Dentro do shopping um telão exibe um comercial de perfume. O ator me encara com o cenho franzido, me desafiando à uma vida excitante e imprevisível com o frescor do Vetiver. 

Não estou interessada. Ele insiste, aperta os olhos e franze a testa mostrando 3 fileiras de maturidade e experiência marcando a pele, parece mais misterioso e interessante assim. 

 “Vem comigo”, ele diz, “sou um homem maduro e complexo coberto por uma densa nuvem de Cedro, te oferecendo uma vida de aventuras e sexo selvagem de frente pro mar.”

“Not today, Satan”, respondo ao convite imaginário pensando num mundo onde eu seria eu, uma mulher de 40 anos, seduzindo as câmeras exibindo meu cenho marcado, pés de galinha e bigode chines. 

Nos últimos anos o termo “Ageism” tomou conta das mídias sociais e páginas de revista. Assim como o racismo e o machismo o ageism denuncia o preconceito, o uso negativo e estereotipado do envelhecimento, mostrando que a beleza do tempo entrega mais que a decadência do corpo e a sabedoria do espírito, as únicas coisas que o avançar da idade costumava nos vender. 

Não é o meu caso, “os 40 são os novos 30” me avisam as amigas que já navegam esses mares.

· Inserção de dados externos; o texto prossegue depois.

(* ===== verification/TcpLemmas.v ===== *)
(** * Running the TCP handlers: the lemmas with which the theorems on [Tcp]
    execute the monadic code. *)
From S2P Require Import Prelude LinkedList Malloc Checksum Retry Tcp.

Lemma bind_run {E A B} (m : M E A) (k : A -> M E B) w w' x :
  m w = Some (w', x) -> (m ≫= k) w = k x w'.
Proof. intros H. unfold mbind, M_bind. by rewrite H. Qed.

(** Execution of the first command of a sequence. *)
Tactic Notation "mrun" uconstr(H) := rewrite (bind_run _ _ _ _ _ H).

Lemma ret_run {E A} (x : A) (w : tcp_world E) : (mret x : M E A) w = Some (w, x).
Proof. done. Qed.

Lemma set_conns_id {E} (w : tcp_world E) : set_conns (conns w) w = w.
Proof. by destruct w. Qed.

(** Evaluation of the field accesses of connections. *)
Ltac csimpl := cbn [tcp_flags peer local_port tcp_state prev_tcp_state snd_seq snd_sent snd_win rcv_ack
  rcv_win ts_val ts_recent snd_win_scale rcv_win_scale max_rcv_win tx_queue rx_queue
  pending_flags pending_data new_tcp_created set_tcp_flags set_peer set_local_port
  set_tcp_state set_prev_tcp_state set_snd_seq set_snd_sent set_snd_win set_rcv_ack
  set_rcv_win set_ts_val set_ts_recent set_snd_win_scale set_rcv_win_scale set_max_rcv_win
  set_tx_queue set_rx_queue set_pending_flags set_pending_data set_new_tcp_created].
Tactic Notation "csimpl" "in" hyp(H) := cbn [tcp_flags peer local_port tcp_state prev_tcp_state snd_seq snd_sent snd_win rcv_ack
  rcv_win ts_val ts_recent snd_win_scale rcv_win_scale max_rcv_win tx_queue rx_queue
  pending_flags pending_data new_tcp_created set_tcp_flags set_peer set_local_port
  set_tcp_state set_prev_tcp_state set_snd_seq set_snd_sent set_snd_win set_rcv_ack
  set_rcv_win set_ts_val set_ts_recent set_snd_win_scale set_rcv_win_scale set_max_rcv_win
  set_tx_queue set_rx_queue set_pending_flags set_pending_data set_new_tcp_created] in H.
(** A chain of updates is kept as a chain of equations between variables,
    and flattened from the first connection on: evaluating nested updates
    at once is exponential. *)
Ltac flat H := cbv beta iota zeta delta [tcp_flags peer local_port tcp_state prev_tcp_state snd_seq snd_sent snd_win rcv_ack
  rcv_win ts_val ts_recent snd_win_scale rcv_win_scale max_rcv_win tx_queue rx_queue
  pending_flags pending_data new_tcp_created set_tcp_flags set_peer set_local_port
  set_tcp_state set_prev_tcp_state set_snd_seq set_snd_sent set_snd_win set_rcv_ack
  set_rcv_win set_ts_val set_ts_recent set_snd_win_scale set_rcv_win_scale set_max_rcv_win
  set_tx_queue set_rx_queue set_pending_flags set_pending_data set_new_tcp_created] in H;
  match type of H with ?x = _ => subst x end.

Section Run.
Context {E : Type}.
Implicit Types (w : tcp_world E) (c : tcp_connection).

Lemma get_run w : get w = Some (w, w).
Proof. done. Qed.

Lemma modify_run f w : modify f w = Some (f w, tt).
Proof. done. Qed.

Lemma get_conn_run tcp w c : conns w !! tcp = Some c -> get_conn tcp w = Some (w, c).
Proof. intros H. unfold get_conn. by rewrite H. Qed.

Lemma put_conn_run tcp w c : put_conn tcp c w = Some (set_conns (<[tcp := c]> (conns w)) w, tt).
Proof. done. Qed.

Lemma update_run tcp f w c :
  conns w !! tcp = Some c -> update tcp f w = Some (set_conns (<[tcp := f c]> (conns w)) w, tt).
Proof. intros H. unfold update. by mrun (get_conn_run _ _ _ H). Qed.

Lemma timers_op_run f w s : f (tcp_timers w) = Some s -> timers_op f w = Some (set_tcp_timers s w, tt).
Proof. intros H. unfold timers_op. by rewrite H. Qed.

(** A handler that changed nothing but one connection, which is now [c],
    the timers, now [s], and the count of pending operations. *)
Record acts (tcp : loc) (w w' : tcp_world E) (c : tcp_connection) (s : timer_state) : Prop := Acts {
  act_conns : conns w' = <[tcp := c]> (conns w);
  act_list : tcp_conns w' = tcp_conns w;
  act_listener : listener w' = listener w;
  act_timers : tcp_timers w' = s;
  act_random : random_pool w' = random_pool w;
  act_alloc : alloc_pool w' = alloc_pool w;
  act_ticks : ticks w' = ticks w;
  act_net : net w' = net w }.

Lemma acts_lookup tcp w w' c s : acts tcp w w' c s -> conns w' !! tcp = Some c.
Proof. intros []. rewrite act_conns0. apply lookup_insert_eq. Qed.

Lemma acts_other tcp w w' c s q : acts tcp w w' c s -> q <> tcp -> conns w' !! q = conns w !! q.
Proof. intros [] Hq. rewrite act_conns0. by apply lookup_insert_ne. Qed.

Lemma acts_refl tcp w c : conns w !! tcp = Some c -> acts tcp w w c (tcp_timers w).
Proof. intros H. split; try done. by rewrite insert_id. Qed.

Lemma acts_trans tcp w1 w2 w3 c2 c3 s2 s3 :
  acts tcp w1 w2 c2 s2 -> acts tcp w2 w3 c3 s3 -> acts tcp w1 w3 c3 s3.
Proof. intros [] []. split; try congruence. rewrite act_conns1, act_conns0. apply insert_insert_eq. Qed.

Lemma acts_conn tcp w c : acts tcp w (set_conns (<[tcp := c]> (conns w)) w) c (tcp_timers w).
Proof. by split. Qed.

Lemma acts_set_timers tcp w c s : conns w !! tcp = Some c -> acts tcp w (set_tcp_timers s w) c s.
Proof. intros H. split; try done. simpl. by rewrite insert_id. Qed.

(** Equality up to the counts of pending operations. *)
Definition core c : tcp_connection := set_pending_flags 0 (set_pending_data 0 c).

Lemma pending_flags_run f tcp w c :
  conns w !! tcp = Some c ->
  exists w' n, pending_flags_op f tcp w = Some (w', tt) /\ acts tcp w w' (set_pending_flags n c) (tcp_timers w).
Proof.
  intros H. unfold pending_flags_op. mrun (get_conn_run _ _ _ H).
  mrun (get_run _). destruct (f _ _) as [n total].
  eexists _, n. split; [done|]. by split.
Qed.

Lemma pending_data_run f tcp w c :
  conns w !! tcp = Some c ->
  exists w' n, pending_data_op f tcp w = Some (w', tt) /\ acts tcp w w' (set_pending_data n c) (tcp_timers w).
Proof.
  intros H. unfold pending_data_op. mrun (get_conn_run _ _ _ H).
  mrun (get_run _). destruct (f _ _) as [n total].
  eexists _, n. split; [done|]. by split.
Qed.

Lemma pending_repeat_run k f tcp w c :
  conns w !! tcp = Some c ->
  exists w' n, repeat_op k (pending_data_op f tcp) w = Some (w', tt) /\
    acts tcp w w' (set_pending_data n c) (tcp_timers w).
Proof.
  revert w c. induction k as [|k IH]; intros w c H; simpl.
  - exists w, (pending_data c). split; [done|]. replace (set_pending_data _ c) with c by by destruct c.
    by apply acts_refl.
  - destruct (pending_data_run f tcp w c H) as (w1 & n1 & E1 & A1). mrun E1.
    destruct (IH w1 _ (acts_lookup _ _ _ _ _ A1)) as (w2 & n2 & E2 & A2). exists w2, n2. split; [done|].
    rewrite <- (act_timers _ _ _ _ _ A1). by apply (acts_trans _ _ _ _ _ _ _ _ A1 A2).
Qed.

Lemma pending_opt_run (b : bool) f tcp w c :
  conns w !! tcp = Some c ->
  exists w' n, (if b then pending_flags_op f tcp else mret tt) w = Some (w', tt) /\
    acts tcp w w' (set_pending_flags n c) (tcp_timers w).
Proof.
  intros H. destruct b; [by apply pending_flags_run|]. exists w, (pending_flags c). split; [done|].
  replace (set_pending_flags _ c) with c by by destruct c. by apply acts_refl.
Qed.

Lemma update_opt_run (b : bool) f tcp w c :
  conns w !! tcp = Some c ->
  exists w', (if b then update tcp f else mret tt) w = Some (w', tt) /\
    acts tcp w w' (if b then f c else c) (tcp_timers w).
Proof.
  intros H. destruct b; [|exists w; split; [done|by apply acts_refl]].
  eexists. split; [by apply update_run|apply acts_conn].
Qed.

(** An update with a pending operation for it. *)
Lemma update_pending_run (b : bool) f tcp w c :
  conns w !! tcp = Some c ->
  exists w' n, (if b then _ ← update tcp f; pending_flags_op pending_get tcp else mret tt) w = Some (w', tt) /\
    acts tcp w w' (set_pending_flags n (if b then f c else c)) (tcp_timers w).
Proof.
  intros H. destruct b.
  - mrun (update_run _ _ _ _ H). pose proof (acts_conn tcp w (f c)) as A1.
    destruct (pending_flags_run pending_get tcp _ _ (acts_lookup _ _ _ _ _ A1)) as (w2 & n & E2 & A2).
    exists w2, n. split; [done|]. by apply (acts_trans _ _ _ _ _ _ _ _ A1 A2).
  - exists w, (pending_flags c). split; [done|]. replace (set_pending_flags _ c) with c by by destruct c. by apply acts_refl.
Qed.
End Run.

Tactic Notation "name" constr(A) "as" ident(c) ident(H) :=
  match type of A with acts _ _ _ ?x _ => remember x as c eqn:H end.

(** ** Instances: an application that accepts everything, a network that
    records what is sent, and an established connection at 1 with five
    bytes queued, two of them sent. *)
Definition quiet_env : tcp_env (list (list Z)) :=
  TcpEnv 18 (fun _ _ => 65536) (fun _ _ w => (w, RC_OK)) (fun _ _ w => w) (fun _ _ w => w)
    (fun _ w => w) (fun _ w => w) (fun _ p n => (p :: n, RC_OK)).

Definition established : tcp_connection :=
  Tcp TCP_TS_ENABLED (Sockaddr [10; 0; 0; 2] 6881) 1024 TCP_ESTABLISHED TCP_ESTABLISHED
    1000 2 4096 5000 8192 0 0 9 9 TCP_MAX_WINDOW_SIZE [[1; 2; 3]; [4; 5]] [] 0 2 0.

Definition established_timers (running : bool) : timer_state :=
  Timers (if running then [timer_of 1] else [])
    (<[timer_of 1 := Timer running 40 18 0 100 0 (Some 1%positive)]>
      {[wait_of 1 := Timer false 0 0 0 0 0 (Some 1%positive)]})
    (Refs {[1%positive := 3]} []).

Definition established_world (running : bool) : tcp_world (list (list Z)) :=
  World {[1%positive := established]} [1%positive] None (established_timers running) 2 [] [Some 9%positive] 120 [].

Lemma established_timers_lookup b t x :
  tmr (established_timers b) !! t = Some x ->
  (t = timer_of 1 /\ x = Timer b 40 18 0 100 0 (Some 1%positive)) \/
  (t = wait_of 1 /\ x = Timer false 0 0 0 0 0 (Some 1%positive)).
Proof. simpl. rewrite lookup_insert_Some, lookup_singleton_Some. naive_solver. Qed.

Lemma established_timers_ok b : timers_ok (established_timers b).
Proof.
  split.
  - destruct b; by_decide.
  - intros t. split.
    + destruct b; [intros ->%list_elem_of_singleton; by eexists|by intros ?%not_elem_of_nil].
    + intros (x & [[-> ->]|[-> ->]]%established_timers_lookup & Hr); [|done]. simpl in Hr. subst b. set_solver.
  - intros r. unfold held, ref_count. destruct (decide (r = 1%positive)) as [->|].
    + destruct b; vm_compute; congruence.
    + simpl. rewrite lookup_singleton_ne by congruence. simpl. destruct b; simpl timers; [|done].
      rewrite filter_cons_False, filter_nil; [done|]. unfold holds. simpl. rewrite lookup_insert_eq. simpl. congruence.
  - intros r t. unfold holds. destruct (tmr (established_timers b) !! t) as [x|] eqn:Et; [|done].
    apply established_timers_lookup in Et as [[-> ->]|[-> ->]]; intros [= <-]; by exists 3.
Qed.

Então por que eu, seguidora de toda a cartilha da mulher bem resolvida, dona de uma página no Instagram que celebra a beleza dos corpos no esplendor de sua natureza, de todas elas, tenho uma dificuldade tão grande em me olhar no espelho sem vislumbrar retoques?

Obviamente não estou sozinha, posso contar em 2 dedos as amigas que chegaram aos 40 anos sem terem se rendido a uma agulhadinha redentora, e aqui não estamos falando da vacina.

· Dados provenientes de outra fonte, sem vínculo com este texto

(* ===== verification/TcpView.v ===== *)
(** * Views of the connections: handlers that change nothing of the list of
    connections and of what a view of each connection shows. *)
From S2P Require Import Prelude LinkedList Malloc Checksum Retry Tcp TcpLemmas.

(** A view of a connection that shows none of the fields that transmission
    and the counts of pending operations change. *)
Class Inert {T} (V : tcp_connection -> T) : Prop := {
  inert_local_port p c : V (set_local_port p c) = V c;
  inert_snd_sent n c : V (set_snd_sent n c) = V c;
  inert_rcv_win n c : V (set_rcv_win n c) = V c;
  inert_tx_queue q c : V (set_tx_queue q c) = V c;
  inert_pending_flags n c : V (set_pending_flags n c) = V c;
  inert_pending_data n c : V (set_pending_data n c) = V c;
  inert_ack_sent c : V (set_tcp_flags (Z.land (tcp_flags c) (Z.lnot TCP_ACK_PENDING)) c) = V c }.

Definition view_of {T E} (V : tcp_connection -> T) (w : tcp_world E) : list loc * gmap loc T := (tcp_conns w, V <$> conns w).

(** Whenever the handler returns, the view is as before. *)
Definition same {T E A} (V : tcp_connection -> T) (m : M E A) : Prop :=
  forall w w' x, m w = Some (w', x) -> view_of V w' = view_of V w.

Section Basic.
Context {T E : Type} (V : tcp_connection -> T).


Lemma same_bind {A B} (m : M E A) (k : A -> M E B) : same V m -> (forall x, same V (k x)) -> same V (m ≫= k).
Proof.
  intros Hm Hk w w' x. unfold mbind, M_bind. destruct (m w) as [[w1 y]|] eqn:H; [|done].
  intros H2. rewrite (Hk _ _ _ _ H2). by apply (Hm _ _ _ H).
Qed.

Lemma same_ret {A} (x : A) : same V (mret x : M E A).
Proof. by intros w w' y [= <- _]. Qed.

Lemma same_none {A} : same V ((fun _ => None) : M E A).
Proof. by intros w w' x. Qed.

Lemma same_get : same V (get : M E (tcp_world E)).
Proof. by intros w w' y [= <- _]. Qed.

Lemma same_get_conn tcp : same V (get_conn tcp : M E tcp_connection).
Proof. intros w w' y. unfold get_conn. destruct (_ !! _); [|done]. by intros [= <- _]. Qed.

Lemma same_modify (f : tcp_world E -> tcp_world E) : (forall w, view_of V (f w) = view_of V w) -> same V (modify f).
Proof. intros Hf w w' y [= <- _]. apply Hf. Qed.

Lemma same_call {A} (f : tcp_world E -> tcp_world E * A) : (forall w, view_of V (f w).1 = view_of V w) -> same V (call f).
Proof. intros Hf w w' y [= H]. specialize (Hf w). by rewrite H in Hf. Qed.

Lemma same_timers_op f : same V (timers_op f : M E unit).
Proof. intros w w' y. unfold timers_op. destruct (f _); [|done]. by intros [= <- _]. Qed.

Lemma same_random : same V (random : M E Z).
Proof. intros w w' y. unfold random. destruct (random_pool w); [done|]. by intros [= <- _]. Qed.

Lemma same_alloc : same V (alloc : M E (option loc)).
Proof. intros w w' y. unfold alloc. destruct (alloc_pool w); by intros [= <- _]. Qed.

(** What an update does to the view. *)
Lemma put_view tcp c (w : tcp_world E) :
  view_of V (set_conns (<[tcp := c]> (conns w)) w) = (tcp_conns w, <[tcp := V c]> (view_of V w).2).
Proof. unfold view_of. simpl. by rewrite fmap_insert. Qed.

Lemma same_update tcp f :
  (forall c, V (f c) = V c) -> same V (update tcp f : M E unit).
Proof.
  intros Hf w w' y. unfold update, get_conn, mbind, M_bind. destruct (conns w !! tcp) as [c|] eqn:Hc; [|done].
  simpl. intros [= <- _]. rewrite put_view, Hf. unfold view_of. simpl. rewrite insert_id; [done|].
  by rewrite lookup_fmap, Hc.
Qed.

Lemma put_same tcp c c' (w : tcp_world E) :
  conns w !! tcp = Some c -> V c' = V c -> view_of V (set_conns (<[tcp := c']> (conns w)) w) = view_of V w.
Proof.
  intros Hc Hv. rewrite put_view, Hv. unfold view_of. simpl. rewrite insert_id; [done|]. by rewrite lookup_fmap, Hc.
Qed.

Lemma same_repeat n (m : M E unit) : same V m -> same V (repeat_op n m).
Proof. intros Hm. induction n; simpl; [apply same_ret|]. by apply same_bind. Qed.

End Basic.
Arguments same_bind {T E V A B}.
Arguments same_ret {T E V A}.
Arguments same_modify {T E V}.
Arguments same_call {T E V A}.
Arguments same_update {T E V}.
Arguments put_same {T E V}.
Arguments put_view {T E V}.
Arguments same_repeat {T E V}.

Create HintDb same discriminated.
#[export] Hint Resolve same_ret same_none same_get same_get_conn same_timers_op same_random same_alloc : same.

(** Goes through a handler, command by command. *)
Ltac keep := repeat first
  [ solve [auto with same]
  | solve [apply same_update; intros ?; done]
  | solve [apply same_update; intros ?; auto using inert_local_port, inert_snd_sent, inert_rcv_win]
  | solve [apply same_modify; intros ?; done]
  | apply same_repeat
  | apply same_bind; [|intros ?]
  | match goal with |- same _ (match ?x with _ => _ end) => destruct x end ].

Section Handlers.
Context {T E : Type} (V : tcp_connection -> T) `{!Inert V}.

Lemma same_pending_flags f tcp : same V (pending_flags_op f tcp : M E unit).
Proof.
  intros w w' y. unfold pending_flags_op, get_conn, mbind, M_bind. destruct (conns w !! tcp) as [c|] eqn:Hc; [|done].
  simpl. destruct (f _ _). intros [= <- _]. change (view_of V (set_conns (<[tcp := set_pending_flags z c]> (conns w)) w) = view_of V w).
  apply (put_same _ c); [done|apply inert_pending_flags].
Qed.

Lemma same_pending_data f tcp : same V (pending_data_op f tcp : M E unit).
Proof.
  intros w w' y. unfold pending_data_op, get_conn, mbind, M_bind. destruct (conns w !! tcp) as [c|] eqn:Hc; [|done].
  simpl. destruct (f _ _). intros [= <- _]. change (view_of V (set_conns (<[tcp := set_pending_data z c]> (conns w)) w) = view_of V w).
  apply (put_same _ c); [done|apply inert_pending_data].
Qed.

#[local] Hint Resolve same_pending_flags same_pending_data : same.

Context (env : tcp_env E).

Lemma same_start t : same V (start_timer_op env t).
Proof. unfold start_timer_op. keep. Qed.

Lemma same_start_fixed t tmo : same V (start_timer_fixed_op env t tmo).
Proof. unfold start_timer_fixed_op. keep. Qed.

Lemma same_stop t : same V (stop_timer_op t : M E unit).
Proof. unfold stop_timer_op. keep. Qed.

Lemma same_ref_put t : same V (ref_put_op t : M E unit).
Proof. unfold ref_put_op. keep. Qed.

Lemma same_bind_port tcp port : same V (tcp_bind_port tcp port : M E rc).
Proof. unfold tcp_bind_port. keep. Qed.

Lemma same_bind_loop n tcp port : same V (bind_loop n tcp port : M E rc).
Proof.
  revert port. induction n as [|n IH]; intros port; cbn [bind_loop]; [keep|].
  destruct (_ <? _); [apply IH|]. apply same_bind; [apply same_bind_port|]. intros []; [keep|apply IH].
Qed.

Lemma same_tcp_bind tcp port : same V (tcp_bind tcp port : M E rc).
Proof. unfold tcp_bind. destruct (ctrue port); [apply same_bind_port|]. apply same_bind; [keep|intros r; apply same_bind_loop]. Qed.

Lemma same_process_tx tcp n b : same V (tcp_process_tx_queue tcp n b : M E (list Z * Z)).
Proof.
  unfold tcp_process_tx_queue. intros w w' x. unfold mbind at 1, M_bind at 1, get_conn.
  destruct (conns w !! tcp) as [c|] eqn:Hc; [|done]. simpl. destruct (process_tx _ _ _) as [[[q d] l] k].
  unfold mbind at 1, M_bind at 1. simpl. intros H.
  assert (same V (_ ← repeat_op k (pending_data_op pending_put tcp); mret (d, l) : M E (list Z * Z))) as Hs by keep.
  rewrite (Hs _ _ _ H). apply (put_same _ c); [done|apply inert_tx_queue].
Qed.

Lemma same_tx dest packet : same V (tcpip_tx_op env dest packet).
Proof. apply same_call. intros w. by destruct (net_tx _ _ _ _). Qed.

Lemma same_xmit tcp : same V (tcp_xmit env tcp).
Proof.
  unfold tcp_xmit. apply same_bind; [keep|intros w]. destruct (timer_running _ _) as [[]|]; [keep| |keep].
  apply same_bind; [keep|intros c]. apply same_bind; [keep|intros _]. destruct (_ && _); [keep|].
  apply same_bind; [destruct (ctrue _); [apply same_start|keep]|intros _].
  apply same_bind; [keep|intros [p|]]; [|keep]. apply same_bind; [apply same_process_tx|intros [payload n]].
  apply same_bind; [keep|intros w1]. apply same_bind; [keep|intros _]. apply same_bind; [keep|intros c1].
  apply same_bind; [apply same_tx|intros []]; [|keep]. apply same_bind; [|keep].
  apply same_update. intros c2. apply inert_ack_sent.
Qed.

Lemma same_reset dest a b c d : same V (tcp_xmit_reset env dest a b c d).
Proof. unfold tcp_xmit_reset. apply same_bind; [keep|intros []]; [apply same_tx|keep]. Qed.

Lemma same_demux l p : same V (tcp_demux l p : M E (option loc)).
Proof. intros w w' x. unfold tcp_demux. destruct (demux_loop _ _ _ _ _); [|done]. by intros [= <- _]. Qed.
End Handlers.

#[export] Hint Resolve same_pending_flags same_pending_data same_start same_start_fixed same_stop same_ref_put same_tcp_bind
  same_process_tx same_tx same_xmit same_reset same_demux : same.
#[export] Hint Extern 1 (Inert _) => typeclasses eauto : same.

(** ** Steps of a handler that returned. *)
Lemma bind_inv {E A B} (m : M E A) (k : A -> M E B) w w' x :
  (m ≫= k) w = Some (w', x) -> exists w1 y, m w = Some (w1, y) /\ k y w1 = Some (w', x).
Proof. unfold mbind, M_bind. destruct (m w) as [[w1 y]|]; [|done]. eauto. Qed.

Tactic Notation "minv" hyp(H) "as" ident(w1) ident(y) ident(H1) :=
  apply bind_inv in H as (w1 & y & H1 & H).

Lemma update_shows {T E} (V : tcp_connection -> T) tcp f (w w' : tcp_world E) x :
  update tcp f w = Some (w', x) ->
  exists c, conns w !! tcp = Some c /\ view_of V w' = ((view_of V w).1, <[tcp := V (f c)]> (view_of V w).2).
Proof.
  unfold update, get_conn, mbind, M_bind. destruct (conns w !! tcp) as [c|] eqn:Hc; [|done].
  simpl. intros [= <- _]. exists c. split; [done|]. apply put_view.
Qed.

Lemma conn_shows {T E} (V : tcp_connection -> T) tcp (w : tcp_world E) c : conns w !! tcp = Some c -> (view_of V w).2 !! tcp = Some (V c).
Proof. intros H. unfold view_of. simpl. by rewrite lookup_fmap, H. Qed.

Lemma get_conn_shows {T E} (V : tcp_connection -> T) tcp (w w' : tcp_world E) c :
  get_conn tcp w = Some (w', c) -> w' = w /\ conns w !! tcp = Some c /\ (view_of V w).2 !! tcp = Some (V c).
Proof.
  unfold get_conn. destruct (conns w !! tcp) as [c'|] eqn:Hc; [|done]. intros [= <- <-]. split_and!; try done.
  by apply conn_shows.
Qed.

Lemma init_conn_shows {T E} (V : tcp_connection -> T) tcp c (w w' : tcp_world E) x :
  init_conn tcp c w = Some (w', x) -> view_of V w' = ((view_of V w).1, <[tcp := V c]> (view_of V w).2).
Proof. unfold init_conn, mbind, M_bind. simpl. intros [= <- _]. apply put_view. Qed.

(** Skips a command that keeps the view [P] is about. *)
Tactic Notation "mskip" hyp(K) hyp(P) :=
  let w := fresh "w" in let y := fresh "y" in let H := fresh "H" in let S := fresh "S" in
  apply bind_inv in K as (w & y & H & K);
  match type of P with
  | context [view_of ?V _] =>
      match type of H with
      | ?m ?v = Some (?v', ?x) => assert (same V m) as S by keep; apply S in H; rewrite <- H in P; clear S H
      end
  end.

A nós mulheres maduras cabe o possível e o impossível na tentativa de manter no rosto a leveza e o frescor que divórcios, filhos, noites sem dormir e dores crônicas tiraram de nós. E se o ator do comercial de perfume soma dígitos na conta bancária franzindo a testa pra oferecer uma imagem profunda e experiente, nós continuamos servindo olhares sedutores, sorrisos apáticos e rostos de cera.

Mas exatamente o que estamos vendendo, e o pior, o que estamos comprando? Antes de mais nada é preciso dizer que não estou travando aqui uma cruzada anti-botox, pelo contrário, sou mais uma na fila de espera da dermatologista, mas precisamos encarar essa realidade com pensamento crítico (e como dizem as más línguas, pensar muito dá rugas.). 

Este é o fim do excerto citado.